Von Gerkan won the competition to design Berlin Hauptbahnhof in the early 1990s. After von Gerkan completed his design, Deutsche Bahn hired another firm to replace the vaulted ceiling in the design with a flat one, without informing the original architect. Von Gerkan sued Deutsche Bahn, comparing the action to "ripping pages out of a novel", and the judge ruled in favor of von Gerkan, stating that the building had been "considerably defaced" by Deutsche Bahn.

The court ruling ordered Deutsche Bahn to replace the station's flat ceilings with the vaulted ones in von Gerkan's original design.
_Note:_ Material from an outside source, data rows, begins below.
(** Conflicting identifiers can only reduce the score, never below zero. *)
Lemma dec_max_below n s v : near n s v -> (v <= 0)%Q -> 0 <= n -> near n (dec_max dec_zero s) 0.
Proof.
  intros [Hf Hs] Hv Hn. unfold dec_max. apply Qabs_Qle_condition in Hs as [H1 H2].
  assert (0 <= inject_Z n * 10 ^ (-27))%Q.
  { apply Qmult_le_0_compat; [|by apply Qlt_le_weak]. change 0%Q with (inject_Z 0). by rewrite <- Zle_Qle. }
  destruct (dec_ltb dec_zero s) eqn:E; (split; [done|]).
  - apply (dec_ltb_Q dec_zero s) in E; [|done|done]. change (dec_Q dec_zero) with (inject_Z 0 * 10 ^ 0)%Q in E.
    change (inject_Z 0) with 0%Q in E. apply Qabs_Qle_condition. split; lra.
  - change (dec_Q dec_zero) with (inject_Z 0 * 10 ^ 0)%Q. change (inject_Z 0) with 0%Q. apply Qabs_Qle_condition. split; lra.
Qed.

Lemma structured_score_near l r w :
  exists s ex, structured_score l r w = (Returned (s, ex), w) /\ near 6 s (exact_score l r).
Proof.
  unfold structured_score. set (J := name_similarity (ds_normalized_name l) (ds_normalized_name r)).
  pose proof (name_similarity_range (ds_normalized_name l) (ds_normalized_name r)) as [HJ0 HJ1]. fold J in HJ0, HJ1.
  pose proof (feature_score_range l r) as [HF0 HF1].
  pose proof (weights l r) as ([? ?] & [? ?] & [? ?] & [? ?]).
  assert (H40 : (dec_Q (hundredths 40) == 40 # 100)%Q) by by compute.
  destruct (token_similarity_close (ds_normalized_name l) (ds_normalized_name r)) as (sim & -> & Hsf & Hs0 & Hsim). fold J in Hsim.
  apply Qabs_Qle_condition in Hsim as [Hl Hu].
  assert (H27 : (10 ^ (-27) < 1 # 100)%Q) by (vm_compute; reflexivity). assert (H27' : (0 < 10 ^ (-27))%Q) by done.
  destruct (dec_mul_rounds sim (hundredths 40) 1) as (s0 & Hmul & Hf0 & Hs0'); [done|done| |apply context_range_1|].
  { rewrite H40, pow10_1. apply Qabs_case; intros _; lra. }
  assert (N0 : near 1 s0 (J * (40 # 100))).
  { split; [done|]. rewrite H40, pow10_unit in Hs0'. change (inject_Z 1) with 1%Q.
    apply Qabs_Qle_condition in Hs0' as [? ?]. apply Qabs_Qle_condition. split; lra. }
  unfold mbind at 1, M_bind at 1. cbn [raised_none mret M_ret]. unfold mbind at 1, M_bind at 1. rewrite Hmul. cbn [raised_none mret M_ret].
  unfold feature_score in HF0, HF1. fold J in HF0, HF1.
  destruct (add_when_near 1 s0 (J * (40 # 100))%Q (equal_present (ds_brand l) (ds_brand r)) 20 SameBrand [NameSimilarity s0] w)
    as (s1 & e1 & R1 & N1); [done|lia|lia|split; lra|lra|].
  unfold mbind at 1, M_bind at 1. rewrite R1.
  destruct (add_when_near 2 s1 _ (equal_present (ds_manufacturer l) (ds_manufacturer r)) 15 SameManufacturer e1 w N1)
    as (s2 & e2 & R2 & N2); [lia|lia|split; lra|lra|].
  unfold mbind at 1, M_bind at 1. rewrite R2.
  destruct (add_when_near 3 s2 _ (same_quantity l r) 20 SameQuantity e2 w N2)
    as (s3 & e3 & R3 & N3); [lia|lia|split; lra|lra|].
  unfold mbind at 1, M_bind at 1. rewrite R3.
  destruct (add_when_near 4 s3 _ (equal_present (ds_packaging l) (ds_packaging r)) 5 SamePackaging e3 w N3)
    as (s4 & e4 & R4 & N4); [lia|lia|split; lra|lra|].
  unfold mbind at 1, M_bind at 1. rewrite R4.
  assert (N5 : near 5 s4 (feature_score l r)) by exact N4.
  unfold exact_score. pose proof (feature_score_range l r) as [HG0 HG1].
  destruct (conflicting_gtins l r); [|eexists _, _; split; [reflexivity|by apply (near_weaken 5)]].
  cbn [fst snd]. assert (H25 : (dec_Q (hundredths 25) == 25 # 100)%Q) by by compute.
  pose proof (near_range 5 s4 _ N5 ltac:(lia) (conj HG0 HG1)) as [Hlo Hhi].
  destruct (dec_sub_rounds s4 (hundredths 25) 1) as (s5 & -> & Hf5 & Hs5); [apply N5|done| |apply context_range_1|].
  { rewrite H25, pow10_1. apply Qabs_case; intros _; lra. }
  assert (N6 : near 6 s5 (feature_score l r - (25 # 100))).
  { split; [done|]. rewrite H25, pow10_unit in Hs5. destruct N5 as [_ N5]. change (inject_Z 5) with 5%Q in N5. change (inject_Z 6) with 6%Q.
    apply Qabs_Qle_condition in Hs5 as [? ?], N5 as [? ?]. apply Qabs_Qle_condition. split; lra. }
  eexists _, _. split; [reflexivity|]. destruct (Qle_bool (25 # 100) (feature_score l r)) eqn:E.
  - apply Qle_bool_iff in E. apply dec_max_near; [done|lra|lia].
  - apply dec_max_below with (v := (feature_score l r - (25 # 100))%Q); [done| |lia].
    assert (~ (25 # 100 <= feature_score l r)%Q) as Hn by (intros H'; apply Qle_bool_iff in H'; congruence).
    apply Qnot_le_lt in Hn. lra.
Qed.
(** ** Confidence *)

Definition exact_confidence (l r : Described) : Q :=
  if Qle_bool (99 # 100) (exact_score l r) then 99 # 100 else exact_score l r.

(** A confidence is a number of thousandths, within rounding of the exact one. *)
Definition confidence_of (l r : Described) (c : decimal) : Prop :=
  is_finite c = true /\ (0 <= dec_Q c <= 99 # 100)%Q /\ (Qabs (dec_Q c - exact_confidence l r) <= 51 # 100000)%Q.

Lemma Qle_bool_false a b : Qle_bool a b = false -> (b < a)%Q.
Proof. intros E. apply Qnot_le_lt. intros H%Qle_bool_iff. congruence. Qed.

Lemma thousandths_nonneg neg c : (- (1 # 1000) < dec_Q (Finite neg c (-3)))%Q -> (0 <= dec_Q (Finite neg c (-3)))%Q.
Proof.
  assert (H3 : (10 ^ (-3) == 1 # 1000)%Q) by done.
  rewrite dec_Q_mag. unfold mag. rewrite H3. destruct neg.
  - intros H. destruct (N.eq_0_gt_0_cases c) as [->|Hc]; [by compute|]. exfalso.
    assert (1 <= inject_Z (Z.of_N c))%Q by (change 1%Q with (inject_Z 1); rewrite <- Zle_Qle; lia). lra.
  - intros _. assert (0 <= inject_Z (Z.of_N c))%Q by (change 0%Q with (inject_Z 0); rewrite <- Zle_Qle; lia). lra.
Qed.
Deutsche Bahn stated that it would take about three years to do so, and cost roughly 40 million EUR, while von Gerkan's firm stated that it would cost at most half as much, and that the station could continue to operate during that time. The matter was eventually settled in a confidential agreement, which included a sizeable donation to Academy for Architectural Culture, an organization founded by gmp, von Gerkan's firm. Süddeutsche Zeitung reported that an anonymous source who attended the negotiations stated that gmp received a high seven-figure amount.

== Awards ==
- Großer BDA Preis (2005)
- Cross of Recognition, Second Class (2021) (Note: Latvia's Cross of Recognition is awarded in five classes, with recipients of the second class being referred to as grand officers of the award.)

== Personal life ==

From his first marriage, von Gerkan had two daughters, including costume design professor Florence. He was married to his second wife, Sabine Rechenbach, from 1985 until his death. They had three children. Von Gerkan also had another daughter, model and jewelry designer Manon. In addition, he was related to architect and archaeologist Armin von Gerkan, who served as director of the German Archaeological Institute's department in Rome from 1938 to 1944.

Von Gerkan spoke with a Baltic German accent even late in life.